The three methods I discuss in detail in this thesis are far from the only methods I have de- veloped for analyses performed in this thesis. Currently unpublished tools include short-read sequencing utilities (e.g.seqhax; https://github.com/kdmurray91/seqhax), tools for retriev- ing data from the NCBI Sequence Read Archive (srapy; https://github.com/kdmurray91/srapy),

and C++ and python libraries for exact and probabilistic kmer counting (pymer and

kmerkmer; https://github.com/kmerkmer/). While in many cases these are far from the only tools to implement such functionality, they all advance previous implementations in some way (e.g. efficiency, ease of use, application specificity). These open source software

tools continue to be developed, and have been used in numerous projects, both within and beyond my immediate research environment. Additionally, I’ve contributed large quantities of code to external projects, which in some cases resulted in co-authorship on software publications (see Appendix A).

The aim of scientists developing new methods and software has predominantly been the creation of tools that provide accurate results, as this is overwhelmingly the concern of users (and rightly so). However, given the limited funding and scarcity of academic status given to those developing new software, these new methods often have less than ideal software quality and user friendliness, especially for methods developed outside one of only a few very well resourced bioinformatic method development teams (e.g. Broad Institute, Wellcome Trust, Sanger Centre). While such tools are obviously preferable to well-designed, user friendly, but methodologically inferior software, we need to acknowledge that the state of academic re- search software often imposes a significant intellectual burden on users. As an example, one software crucial to analyses performed in Chapter 6 had a bug which caused incorrect results to be produced from our dataset. To find and fix this bug, I required the ability to debug running C++ programs, and then deep knowledge of both C++ and the metric of interest. Without my background in software engineering this fix would not have been possible, and I would either have detected this error and terminated those analyses, or worse carried these incorrect outputs on to further analyses. I see it as the responsibility of tool developers to en- sure their users need not be experts in software engineering to run their software successfully, a low bar that many bioinformatic methods fail to meet. Only through increased respect and funding for method development can we improve this situation.
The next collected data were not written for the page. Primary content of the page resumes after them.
(* ===== verification/Refs.v ===== *)
(** * Reference counts

    What an operation of [items.c] does to the reference counts of the items. A
    history is described by the list of the references that were taken and not given
    back, so that a request that gives back all it took is one whose list is empty. *)
From Stdlib Require Import ZArith Lia SpecFloat.
From stdpp Require Import strings gmap prelude.
From S2P Require Import Prelude Util EngineState Assoc Slabs Items Lru Cache.

#[local] Set Warnings "-clear-no-such-hyp".

(** ** Bounds on the counts *)

(** No item [q] of [A] has more than [b q] references. *)
Definition refs_at (e : engine) (A : gset Z) (b : Z -> nat) : Prop :=
  forall q it, q ∈ A -> e.(e_heap) !! q = Some it -> it.(it_refcount) <= Z.of_nat (b q).

(** One more reference to [p]. *)
Definition bump (p : Z) (b : Z -> nat) : Z -> nat :=
  fun q => if decide (q = p) then S (b q) else b q.

Definition more (l : list Z) (b : Z -> nat) : Z -> nat := foldr bump b l.

Lemma bump_le p b q : (b q <= bump p b q)%nat.
Proof. unfold bump. destruct (decide _); lia. Qed.

Lemma more_app l1 l2 b : more (l1 ++ l2) b = more l1 (more l2 b).
Proof. apply foldr_app. Qed.

Lemma more_perm l l' b q : l ≡ₚ l' -> more l b q = more l' b q.
Proof.
  intros Hp. induction Hp as [|x l l' _ IH|x y l|l1 l2 l3 _ IH1 _ IH2]; simpl; [done| | |congruence].
  - unfold bump. by rewrite IH.
  - unfold bump. by destruct (decide (q = x)), (decide (q = y)).
Qed.

(** A bound that is the same for all the items. *)
Lemma more_const l n q : (more l (fun _ => n) q <= n + length l)%nat.
Proof.
  induction l as [|p l IH]; simpl; [lia|]. unfold bump at 1. destruct (decide _); lia.
Qed.

Lemma refs_at_weaken e A (b b' : Z -> nat) :
  (forall q, (b q <= b' q)%nat) -> refs_at e A b -> refs_at e A b'.
Proof. intros Hb Hr q it Hq Hit. specialize (Hr q it Hq Hit). specialize (Hb q). lia. Qed.

(** ** Histories *)

(** From the state [e0] with the items [A0] to [e] with [A], with the references [l]
    taken in between; what no operation of [items.c] changes is the same. *)
Record since (e0 : engine) (A0 : gset Z) (l : list Z) (e : engine) (A : gset Z) : Prop := {
  since_fixed : fixed e0 e;
  since_refs : forall b, refs_at e0 A0 b -> refs_at e A (more l b)
}.

Lemma since_refl e A : since e A [] e A.
Proof. split; [apply fixed_refl|done]. Qed.

Lemma since_trans e0 A0 l0 e1 A1 l1 e2 A2 :
  since e0 A0 l0 e1 A1 -> since e1 A1 l1 e2 A2 -> since e0 A0 (l1 ++ l0) e2 A2.
Proof.
  intros [Hf1 Hr1] [Hf2 Hr2]. split; [by eapply fixed_trans|]. intros b Hb. rewrite more_app. auto.
Qed.

Lemma since_perm e0 A0 l l' e A : l ≡ₚ l' -> since e0 A0 l e A -> since e0 A0 l' e A.
Proof.
  intros Hp [Hf Hr]. split; [done|]. intros b Hb. eapply refs_at_weaken; [|by apply Hr].
  intros q. by rewrite (more_perm _ _ _ _ Hp).
Qed.

(** The items that remain have no more references than before. *)
Lemma since_less e A e' A' :
  fixed e e' -> A' ⊆ A ->
  (forall q it', q ∈ A' -> e'.(e_heap) !! q = Some it' ->
     exists it, e.(e_heap) !! q = Some it /\ it'.(it_refcount) <= it.(it_refcount)) ->
  since e A [] e' A'.
Proof.
  intros Hf HA Hle. split; [done|]. intros b Hb q it' Hq Hit'.
  destruct (Hle q it' Hq Hit') as (it & Hit & Hr). specialize (Hb q it (HA q Hq) Hit). simpl. lia.
Qed.

(** The counter of the CAS values is not part of the history of the references. *)
Definition bump_cas (e : engine) : engine := set_e_cas_id (u64 (e.(e_cas_id) + 1)) e.

Lemma fixed_bump e e' : fixed e e' -> fixed (bump_cas e) (bump_cas e').
Proof.
  intros (Hr & Hs & Hl). split; [|done]. unfold rest in *. injection Hr as H1 H2 H3 H4 H5 H6 H7. simpl.
  by rewrite H1, H2, H3, H4, H5, H6, H7.
Qed.

Lemma since_bump e0 A0 l e A : since e0 A0 l e A -> since (bump_cas e0) A0 l (bump_cas e) A.
Proof. intros [Hf Hr]. split; [by apply fixed_bump|done]. Qed.

(** Changing one item. *)
Lemma since_one e A e' A' p :
  fixed e e' -> A' ⊆ A -> keeps (fun q => q <> p) e e' ->
  (forall it', p ∈ A' -> e'.(e_heap) !! p = Some it' ->
     exists it, e.(e_heap) !! p = Some it /\ it'.(it_refcount) <= it.(it_refcount)) ->
  since e A [] e' A'.
Proof.
  intros Hf HA Hk Hp. apply since_less; [done..|]. intros q it' Hq Hit'.
  destruct (decide (q = p)) as [->|Hne]; [by apply Hp|].
  destruct (keeps_item_inv _ _ _ _ _ Hk Hne Hit') as (it & Hit & Hc).
  apply core_fields in Hc as (Hr & _). exists it. split; [done|]. lia.
Qed.

Section proofs.
Context `{EnvOk}.

(** ** The operations *)

Lemma since_unlink e A D p it e' A' :
  e.(e_heap) !! p = Some it -> unlink_post e A D p it e' A' -> since e A [] e' A'.
Proof.
  intros Hp (Hf & Hk & Hz & Hnz). destruct (decide (it.(it_refcount) = 0)) as [Hr|Hr].
  - rewrite (Hz Hr). eapply since_one; [done|set_solver|exact Hk|]. set_solver.
  - destruct (Hnz Hr) as [-> Hc]. eapply since_one; [done|done|exact Hk|]. intros it' _ Hit'.
    exists it. split; [done|]. rewrite Hit' in Hc. apply (inj Some), core_fields in Hc as (Hr' & _).
    simpl in Hr'. lia.
Qed.

Lemma since_link e A p it e' :
  e.(e_heap) !! p = Some it -> link_post e p it e' -> since (bump_cas e) A [] e' A.
Proof.
  intros Hp (Hf & Hk & Hc). eapply since_one; [done|done|exact Hk|]. intros it' _ Hit'.
  exists it. split; [done|]. rewrite Hit' in Hc. apply (inj Some), core_fields in Hc as (Hr & _).
  unfold linked_item in Hr. destruct (uses_cas e); simpl in Hr; lia.
Qed.

Lemma since_replace e A p q it itq e' :
  e.(e_heap) !! p = Some it -> e.(e_heap) !! q = Some itq -> replace_post e p q it itq e' ->
  since (bump_cas e) A [] e' A.
Proof.
  intros Hp Hq (Hf & Hk & Hcp & Hcq). apply since_less; [done..|]. intros x x' _ Hx'.
  destruct (decide (x = q)) as [->|Hxq].
  { exists itq. split; [done|]. rewrite Hx' in Hcq. apply (inj Some), core_fields in Hcq as (Hr & _).
    unfold linked_item in Hr. destruct (uses_cas e); simpl in Hr; lia. }
  destruct (decide (x = p)) as [->|Hxp].
  { exists it. split; [done|]. rewrite Hx' in Hcp. apply (inj Some), core_fields in Hcp as (Hr & _).
    simpl in Hr. lia. }
  destruct (keeps_item_inv _ _ _ _ _ Hk (conj Hxp Hxq) Hx') as (y & Hy & Hc).
  apply core_fields in Hc as (Hr & _). exists y. split; [done|]. lia.
Qed.

(** A reference to the item that a lookup returns. *)
Lemma since_take e A e' p it :
  fixed e e' -> keeps (fun q => q <> p) e e' -> e.(e_heap) !! p = Some it -> 0 <= it.(it_refcount) ->
  it_refcount <$> (e'.(e_heap) !! p) = Some (u16 (it.(it_refcount) + 1)) -> since e A [p] e' A.
Proof.
  intros Hf Hk Hp Hr0 Hp'. split; [done|]. intros b Hb q it' Hq Hit'. simpl. unfold bump.
  destruct (decide (q = p)) as [->|Hne].
  - specialize (Hb p it Hq Hp). rewrite Hit' in Hp'. injection Hp' as ->.
    pose proof (Z.mod_le (it.(it_refcount) + 1) (2 ^ 16)). unfold u16, wrap. lia.
  - destruct (keeps_item_inv _ _ _ _ _ Hk Hne Hit') as (y & Hy & Hc).
    apply core_fields in Hc as (Hr & _). specialize (Hb q y Hq Hy). lia.
Qed.

(** Giving a reference back. *)
Lemma since_release e0 A0 l e A D e' A' p it :
  since e0 A0 (p :: l) e A -> e.(e_heap) !! p = Some it -> release_post e A D p it e' A' ->
  since e0 A0 l e' A'.
Proof.
  intros [Hf0 Hr0] Hp (Hf & Hk & Hcase). split; [by eapply fixed_trans|].
  intros b Hb q it' Hq Hit'. specialize (Hr0 b Hb). simpl in Hr0. unfold bump in Hr0.
  assert (HA : A' ⊆ A) by (destruct (decide _); [|destruct Hcase]; set_solver).
  destruct (decide (q = p)) as [->|Hne].
  - destruct (decide _) as [_|_]; [set_solver|]. destruct Hcase as [-> Hc].
    rewrite Hit' in Hc. apply (inj Some), core_fields in Hc as (Hr & _). simpl in Hr. rewrite Hr.
    specialize (Hr0 p it Hq Hp). cbn beta in Hr0. rewrite decide_True in Hr0 by done.
    unfold released. destruct (Z.eqb_spec (it_refcount it) 0); lia.
  - destruct (keeps_item_inv _ _ _ _ _ Hk Hne Hit') as (y & Hy & Hc).
    apply core_fields in Hc as (Hr & _). specialize (Hr0 q y (HA q Hq) Hy).
    cbn beta in Hr0. rewrite decide_False in Hr0 by done. lia.
Qed.

(** The search for memory. *)
Lemma since_shrink e A D e' A' D' : shrink e A D e' A' D' -> since e A [] e' A'.
Proof.
  intros [Hf HA _ Hk _]. apply since_less; [done..|]. intros q it' Hq Hit'.
  destruct (keeps_item_inv _ _ _ _ _ Hk Hq Hit') as (it & Hit & Hc).
  apply core_fields in Hc as (Hr & _). exists it. split; [done|]. lia.
Qed.

Lemma since_alloc e A D e' A' D' r it key flags exptime nbytes datatype :
  shrink e A D e' A' D' -> e'.(e_heap) !! r = Some it ->
  new_item key flags exptime nbytes datatype it -> since e A [r] e' ({[r]} ∪ A').
Proof.
  intros Hsh Hr Hnew. pose proof (since_shrink _ _ _ _ _ _ Hsh) as [Hf Hs]. split; [done|].
  intros b Hb q it' Hq Hit'. specialize (Hs b Hb). simpl in *. unfold bump.
  destruct (decide (q = r)) as [->|Hne].
  - replace it' with it by congruence. rewrite (ni_ref _ _ _ _ _ _ Hnew). lia.
  - apply Hs; [set_solver|done].
Qed.

(** Writing into an item that is kept otherwise. *)
Lemma since_write e A p it it' :
  e.(e_heap) !! p = Some it -> it'.(it_refcount) = it.(it_refcount) ->
  since e A [] (upd_heap (insert p it') e) A.
Proof.
  intros Hp Hr. eapply (since_one e A _ A p); [by destruct e|done| |].
  - intros q Hq. simpl. by rewrite lookup_insert_ne.
  - intros x _ Hx. simpl in Hx. rewrite lookup_insert_eq in Hx. injection Hx as <-.
    exists it. split; [done|]. lia.
Qed.
End proofs.
Lemma fixed_eq e e' : fixed e e' ->
  e'.(e_now) = e.(e_now) /\ oldest e' = oldest e /\ next_cas e' = next_cas e /\
  e'.(e_config) = e.(e_config).
Proof.
  intros Hf. destruct (fixed_now _ _ Hf) as [Hn Hc]. pose proof (fixed_cas _ _ Hf) as Hu.
  unfold oldest, next_cas. rewrite Hc, Hu, Hn. destruct Hf as [Hr _]. unfold rest in Hr.
  by injection Hr as _ _ _ _ _ _ ->.
Qed.

(** The end of a store that linked the item [p] in the place of [old]: the
    reference of [old] is released. *)
Definition after_store (code : ENGINE_ERROR_CODE) (e : engine) : engine :=
  if decide (code = ENGINE_SUCCESS) then bump_cas e else e.

(** An append that is too large keeps the reference to the old item. *)
Definition store_leaks (code : ENGINE_ERROR_CODE) : nat :=
  if decide (code = ENGINE_E2BIG) then 1 else 0.

Definition store_post (e : engine) (A : gset Z) (p : Z) (cas0 : Z) (sp : ENGINE_ERROR_CODE * cache)
    (r : ENGINE_ERROR_CODE * Z) (e' : engine) : Prop :=
  r.1 = sp.1 /\ r.2 = (if decide (sp.1 = ENGINE_SUCCESS) then next_cas e else cas0) /\
  exists A' l, cache_rep e' A' sp.2 /\ p ∈ A' /\ since (after_store sp.1 e) A l e' A' /\
    (length l <= store_leaks sp.1)%nat.

Lemma linked_cas e it :
  it.(it_iflag) = iflags (uses_cas e) false -> item_get_cas (linked_item e it) = next_cas e.
Proof.
  intros Hf. pose proof (stored_value e it Hf) as Hv.
  by apply (f_equal v_cas) in Hv.
Qed.

Lemma core_cas it it' : core it' = core it -> item_get_cas it' = item_get_cas it.
Proof.
  intros Hc. destruct (core_value _ _ Hc) as (Hv & _). by apply (f_equal v_cas) in Hv.
Qed.

(** The references that a lookup which returned [old] took. *)
Definition got_refs (old : Z) : list Z := if decide (old = NULL) then [] else [old].

Lemma finish_failed e A D U L m p old it e0 A0 stored cas0 :
  wf assoc_rep e A D U L -> abs e.(e_heap) D m -> p ∈ A -> p ∉ D ->
  (old = NULL \/ old ∈ D /\ e.(e_heap) !! old = Some it) ->
  since e0 A0 (got_refs old) e A -> stored <> ENGINE_SUCCESS ->
  runs (store_finish stored p old NULL cas0) e (store_post e0 A0 p cas0 (stored, m)).
Proof.
  intros HW Habs HpA HpD Hold Hs Hst. unfold store_finish.
  assert (Hend : forall e' A' U' L', wf assoc_rep e' A' D U' L' -> abs e'.(e_heap) D m ->
    p ∈ A' -> since e0 A0 [] e' A' ->
    runs (when (negb (NULL =? NULL)) (do_item_release NULL);;
          match stored with
          | ENGINE_SUCCESS => x ← load p; mret (stored, item_get_cas x)
          | _ => mret (stored, cas0)
          end) e' (store_post e0 A0 p cas0 (stored, m))).
  { intros e' A' U' L' HW' Habs' Hp' Hs'. simpl when. apply runs_bind, runs_ret.
    assert (Hpost : store_post e0 A0 p cas0 (stored, m) (stored, cas0) e').
    { split; [done|]. unfold after_store. simpl. rewrite !decide_False by done. split; [done|].
      exists A', []. split; [by exists D, U', L'|]. split; [done|]. split; [done|]. simpl. lia. }
    destruct stored; try done; by apply runs_ret. }
  apply runs_bind. unfold got_refs in Hs. destruct Hold as [->|[HoD Hoi]].
  - simpl when. apply runs_ret. by eapply Hend.
  - pose proof (wf_sub _ _ _ _ _ _ HW old HoD) as HoA.
    pose proof (wf_nonnull _ _ _ _ _ _ _ HW HoA) as Hn. rewrite decide_False in Hs by done.
    rewrite (proj2 (Z.eqb_neq _ _) Hn). simpl when.
    eapply do_item_release_abs; [exact HW|exact Habs|done|exact Hoi|].
    intros e' A' U' HW' Habs' Hf _ _ _ Hkept Hrel. destruct Hkept as [-> _]; [by left|].
    eapply Hend; [exact HW'|exact Habs'|done|]. by apply Hrel.
Qed.

Lemma finish_stored e A D U L m p old it e0 A0 c cas0 :
  wf assoc_rep e A D U L -> abs e.(e_heap) D m -> p ∈ D ->
  item_get_cas <$> (e.(e_heap) !! p) = Some (next_cas e0) ->
  (old = NULL \/ old ∈ A /\ e.(e_heap) !! old = Some it /\ old <> p) ->
  since (bump_cas e0) A0 (got_refs old) e A ->
  runs (store_finish ENGINE_SUCCESS p old NULL c) e (store_post e0 A0 p cas0 (ENGINE_SUCCESS, m)).
Proof.
  intros HW Habs HpD Hcas Hold Hs. unfold store_finish.
  assert (Hend : forall e' A' U' L', wf assoc_rep e' A' D U' L' -> abs e'.(e_heap) D m ->
    item_get_cas <$> (e'.(e_heap) !! p) = Some (next_cas e0) -> since (bump_cas e0) A0 [] e' A' ->
    runs (when (negb (NULL =? NULL)) (do_item_release NULL);;
          x ← load p; mret (ENGINE_SUCCESS, item_get_cas x))
      e' (store_post e0 A0 p cas0 (ENGINE_SUCCESS, m))).
  { intros e' A' U' L' HW' Habs' Hc' Hs'. simpl when. run.
    destruct (e_heap e' !! p) as [x|] eqn:Hx; [|discriminate]. injection Hc' as Hc'.
    eapply runs_load; [exact Hx|]. run. split; [done|]. simpl. split; [done|].
    exists A', []. split; [by exists D, U', L'|]. split; [by apply (wf_sub _ _ _ _ _ _ HW')|].
    split; [done|]. simpl. lia. }
  apply runs_bind. unfold got_refs in Hs. destruct Hold as [->|(HoA & Hoi & Hne)].
  - simpl when. apply runs_ret. by eapply Hend.
  - pose proof (wf_nonnull _ _ _ _ _ _ _ HW HoA) as Hn. rewrite decide_False in Hs by done.
    rewrite (proj2 (Z.eqb_neq _ _) Hn). simpl when.
    eapply do_item_release_abs; [exact HW|exact Habs|done|exact Hoi|].
    intros e' A' U' HW' Habs' Hf Hk _ _ _ Hrel.
    eapply Hend; [exact HW'|exact Habs'| |by apply Hrel].
    destruct (e_heap e !! p) as [x|] eqn:Hx; [|discriminate]. injection Hcas as Hcas.
    destruct (keeps_item _ _ _ _ _ Hk (not_eq_sym Hne) Hx) as (x' & Hx' & Hc).
    rewrite Hx'. simpl. by rewrite (core_cas _ _ Hc), Hcas.
Qed.

(** The fields of the item that do not depend on its links. *)
Lemma keeps_self (X : Z -> Prop) e e' A D U L p it :
  wf assoc_rep e A D U L -> keeps X e e' -> X p -> e.(e_heap) !! p = Some it ->
  exists it', e'.(e_heap) !! p = Some it' /\ core it' = core it /\
    item_value it' = item_value it /\ item_get_key it' = item_get_key it /\
    it'.(it_nbytes) = it.(it_nbytes) /\ it'.(it_iflag) = it.(it_iflag).
Proof.
  intros HW Hk HX Hp. destruct (keeps_item _ _ _ _ _ Hk HX Hp) as (it' & Hit' & Hc).
  destruct (core_value _ _ Hc) as (? & ? & _). destruct (core_fields _ _ Hc) as (?&?&?&?&?&?&?&?).
  exists it'. auto 10.
Qed.

Lemma fixed_bump_eq e e' : fixed (set_e_cas_id (u64 (e.(e_cas_id) + 1)) e) e' ->
  e'.(e_now) = e.(e_now) /\ e'.(e_config) = e.(e_config).
Proof. intros Hf. by destruct (fixed_now _ _ Hf) as [-> ->]. Qed.

(** Linking a new item when the key is not cached. *)
Lemma store_new_run e A D U L m p it e0 A0 cas0 :
  wf assoc_rep e A D U L -> abs e.(e_heap) D m -> p ∈ A -> p ∉ D ->
  e.(e_heap) !! p = Some it -> m !! item_get_key it = None ->
  it.(it_nbytes) < 1024 * 1024 -> Z.of_nat (size D) < 2 ^ 30 -> since e0 A0 [] e A ->
  runs (store_link p NULL;; y ← load p; store_finish ENGINE_SUCCESS p NULL NULL (item_get_cas y)) e
    (store_post e0 A0 p cas0
       (ENGINE_SUCCESS, <[item_get_key it := v_stored e.(e_now) (next_cas e) (item_value it)]> m)).
Proof.
  intros HW Habs HpA HpD Hp Hnone Hnb Hsz Hs. unfold store_link. simpl. run.
  destruct (fixed_eq _ _ (since_fixed _ _ _ _ _ Hs)) as (Hnow & _ & Hnc & Hcfg).
  destruct (wf_get _ _ _ _ _ _ _ HW HpA) as (it0 & Hit0 & Hok).
  replace it0 with it in * by congruence. rewrite bool_decide_eq_false_2 in Hok by done.
  pose proof (io_flags _ _ _ _ _ _ _ Hok) as Hfl.
  eapply (do_item_link_run assoc_rep); [exact HW|done|done|exact Hp|done|done|..].
  { intros q Hq Hqk. apply has_key_item in Hqk as (itq & Hitq & Hkq & _).
    pose proof (abs_lookup _ _ _ _ _ _ _ _ HW Habs Hq Hitq) as Hm. congruence. }
  intros e1 L1 HW1 Hpost. pose proof (since_link _ A _ _ _ Hp Hpost) as Hl.
  pose proof (since_trans _ _ _ _ _ _ _ _ (since_bump _ _ _ _ _ Hs) Hl) as Hs1.
  destruct Hpost as (Hf1 & Hk1 & Hc1). run.
  destruct (linked_item_value e it Hfl) as [Hkl _].
  pose proof (abs_add assoc_rep e A D U L e1 m p (linked_item e it) HW Habs HpD) as Habs1.
  rewrite Hkl, stored_value in Habs1 by done. specialize (Habs1 Hnone Hk1 Hc1).
  destruct (e_heap e1 !! p) as [y|] eqn:Hy; [|discriminate]. apply (inj Some) in Hc1.
  eapply runs_load; [exact Hy|].
  eapply (finish_stored e1 A _ U L1 _ p NULL y e0 A0); [exact HW1|exact Habs1|set_solver| |by left|exact Hs1].
  rewrite Hy. simpl. by rewrite (core_cas _ _ Hc1), linked_cas, Hnc.
Qed.

(** Replacing the item [old] that [do_item_get] returned. *)
Lemma store_over_run e A D U L m p it old o e0 A0 cas0 :
  wf assoc_rep e A D U L -> abs e.(e_heap) D m -> p ∈ A -> p ∉ D ->
  e.(e_heap) !! p = Some it -> old ∈ D -> e.(e_heap) !! old = Some o ->
  o.(it_refcount) <> 0 -> item_get_key it = item_get_key o ->
  it.(it_nbytes) < 1024 * 1024 -> Z.of_nat (size D) < 2 ^ 30 -> since e0 A0 [old] e A ->
  runs (do_item_replace old p) e (fun _ e1 => is_Some (e1.(e_heap) !! p) /\ forall c,
    runs (store_finish ENGINE_SUCCESS p old NULL c) e1
      (store_post e0 A0 p cas0 (ENGINE_SUCCESS,
         <[item_get_key it := v_stored e.(e_now) (next_cas e) (item_value it)]> m))).
Proof.
  intros HW Habs HpA HpD Hp HoD Ho Href Hkey Hnb Hsz Hs.
  destruct (fixed_eq _ _ (since_fixed _ _ _ _ _ Hs)) as (Hnow & _ & Hnc & Hcfg).
  destruct (wf_get _ _ _ _ _ _ _ HW HpA) as (it0 & Hit0 & Hok).
  replace it0 with it in * by congruence. rewrite bool_decide_eq_false_2 in Hok by done.
  pose proof (io_flags _ _ _ _ _ _ _ Hok) as Hfl.
  eapply (do_item_replace_run assoc_rep e A D U L old p); try done.
  intros e1 U1 L1 HW1 Habs1 Hpost.
  pose proof (since_trans _ _ _ _ _ _ _ _ (since_bump _ _ _ _ _ Hs)
    (since_replace _ A _ _ _ _ _ Ho Hp Hpost)) as Hs1.
  destruct Hpost as (Hf1 & Hk1 & Hco & Hcp).
  rewrite stored_value in Habs1 by done.
  destruct (e_heap e1 !! p) as [y|] eqn:Hy; [|discriminate]. apply (inj Some) in Hcp.
  destruct (e_heap e1 !! old) as [o1|] eqn:Ho1; [|discriminate].
  assert (Hcas : item_get_cas <$> (e1.(e_heap) !! p) = Some (next_cas e0)).
  { rewrite Hy. simpl. by rewrite (core_cas _ _ Hcp), linked_cas, Hnc. }
  split; [by eexists|]. intros c.
  pose proof (wf_sub _ _ _ _ _ _ HW old HoD) as HoA.
  eapply (finish_stored e1 A _ U1 L1 _ p old o1 e0 A0); [exact HW1|exact Habs1|set_solver|done| |].
  - right. split; [done|]. split; [done|]. intros ->. done.
  - unfold got_refs. rewrite decide_False; [done|]. by apply (wf_nonnull _ _ _ _ _ _ _ HW).
Qed.


Lemma spec_get_None (oldest_live now : Z) (k : list Z) (m : cache) :
  (spec_get oldest_live now k m).1 = None -> (spec_get oldest_live now k m).2 !! k = None.
Proof.
  unfold spec_get. destruct (m !! k) as [v|] eqn:Hk; [|done].
  destruct (v_dead _ _ v); [|done]. intros _. apply lookup_delete_eq.
Qed.

Lemma spec_get_Some (oldest_live now : Z) (k : list Z) (m : cache) v :
  (spec_get oldest_live now k m).1 = Some v ->
  (spec_get oldest_live now k m).2 !! k = Some v /\ v_touch now v = v.
Proof.
  unfold spec_get. destruct (m !! k) as [w|] eqn:Hk; [|done].
  destruct (v_dead _ _ w); [done|]. intros [= <-]. simpl. rewrite lookup_insert_eq.
  split; [done|apply v_touch_idem].
Qed.

(** Looking a key up makes no entry. *)
Lemma spec_get_size (oldest_live now : Z) (k : list Z) (m : cache) :
  (size (spec_get oldest_live now k m).2 <= size m)%nat.
Proof.
  unfold spec_get. destruct (m !! k) as [v|] eqn:Hk; [|done]. destruct (v_dead _ _ v); simpl.
  - apply map_subseteq_size, delete_subseteq.
  - rewrite map_size_insert_Some by (by eexists). done.
Qed.

(** A second [do_item_update] changes nothing that the cache shows. *)
Lemma update_again e A D U L m p it (Q : unit -> engine -> Prop) :
  wf assoc_rep e A D U L -> abs e.(e_heap) D m -> p ∈ D -> e.(e_heap) !! p = Some it ->
  v_touch e.(e_now) (item_value it) = item_value it ->
  (forall e' it' L', wf assoc_rep e' A D U L' -> abs e'.(e_heap) D m ->
     since e A [] e' A -> e'.(e_heap) !! p = Some it' -> Q tt e') ->
  runs (do_item_update p) e Q.
Proof.
  intros HW Habs HpD Hp Hidem HQ. eapply (do_item_update_run assoc_rep); [exact HW|done|exact Hp|].
  intros e' L' HW' Hf Hk Hc. pose proof (abs_lookup _ _ _ _ _ _ _ _ HW Habs HpD Hp) as Hm.
  assert (Habs' : abs e'.(e_heap) D m).
  { rewrite <- (insert_id m (item_get_key it) (item_value it) Hm), <- Hidem, <- touch_value.
    eapply (abs_update assoc_rep e A D U L); try done. unfold touched. by destruct (stale _ _). }
  destruct (e_heap e' !! p) as [it'|] eqn:Hp'; [|discriminate]. eapply HQ; try done.
  eapply since_one; [done|done|exact Hk|]. intros x _ Hx. replace x with it' by congruence.
  exists it. split; [done|]. apply (inj Some), core_fields in Hc as (Hr & _). rewrite Hr.
  unfold touched. destruct (stale _ _); simpl; lia.
Qed.

Definition plain_store (op : ENGINE_STORE_OPERATION) : Prop :=
  op <> OPERATION_APPEND /\ op <> OPERATION_PREPEND.

(** A held item: allocated and not linked. *)
Definition held (e : engine) (A : gset Z) (p : Z) (it : hash_item) : Prop :=
  p ∈ A /\ e.(e_heap) !! p = Some it /\ has_flag it ITEM_LINKED = false.

Lemma held_unlinked e A D U L p it :
  wf assoc_rep e A D U L -> held e A p it -> (p ∉ D) /\
  item_ok (uses_cas e) (sizes_of e) e.(e_slabs).(s_power_largest) U p false it.
Proof.
  intros HW (HpA & Hp & Hf). destruct (wf_get _ _ _ _ _ _ _ HW HpA) as (it0 & Hit0 & Hok).
  replace it0 with it in * by congruence. destruct (linked_flag _ _ _ _ _ _ _ Hok) as [Hb _].
  rewrite Hf in Hb. symmetry in Hb. apply bool_decide_eq_false in Hb.
  split; [done|]. by rewrite bool_decide_eq_false_2 in Hok.
Qed.

Definition refs_ok (e : engine) (A : gset Z) : Prop :=
  forall q it, q ∈ A -> e.(e_heap) !! q = Some it -> it.(it_refcount) < 65535.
In both Chapters 4 and 5, I demonstrate that the analysis of genomic data from leading- edge molecular methods can require the development of new software, often initially specific to some larger genomic project. This implies that direct collaboration between field biologists and computational biologists is just as important as the collaborations that typically exist between field biologists and the molecular biologists whose expertise generates these datasets. Going further, the training of field biologists in bioinformatics is no less important than their training in molecular biology. We must prevent the biologists of the future being either insufficiently confident or skilled computationally to analyse the large datasets that they will be able to generate with minimal expense. Good experimental design depends on knowledge across field, molecular, and computational biology, and when these skills are jointly brought to bear, exciting and now published results, methods, and findings have appeared.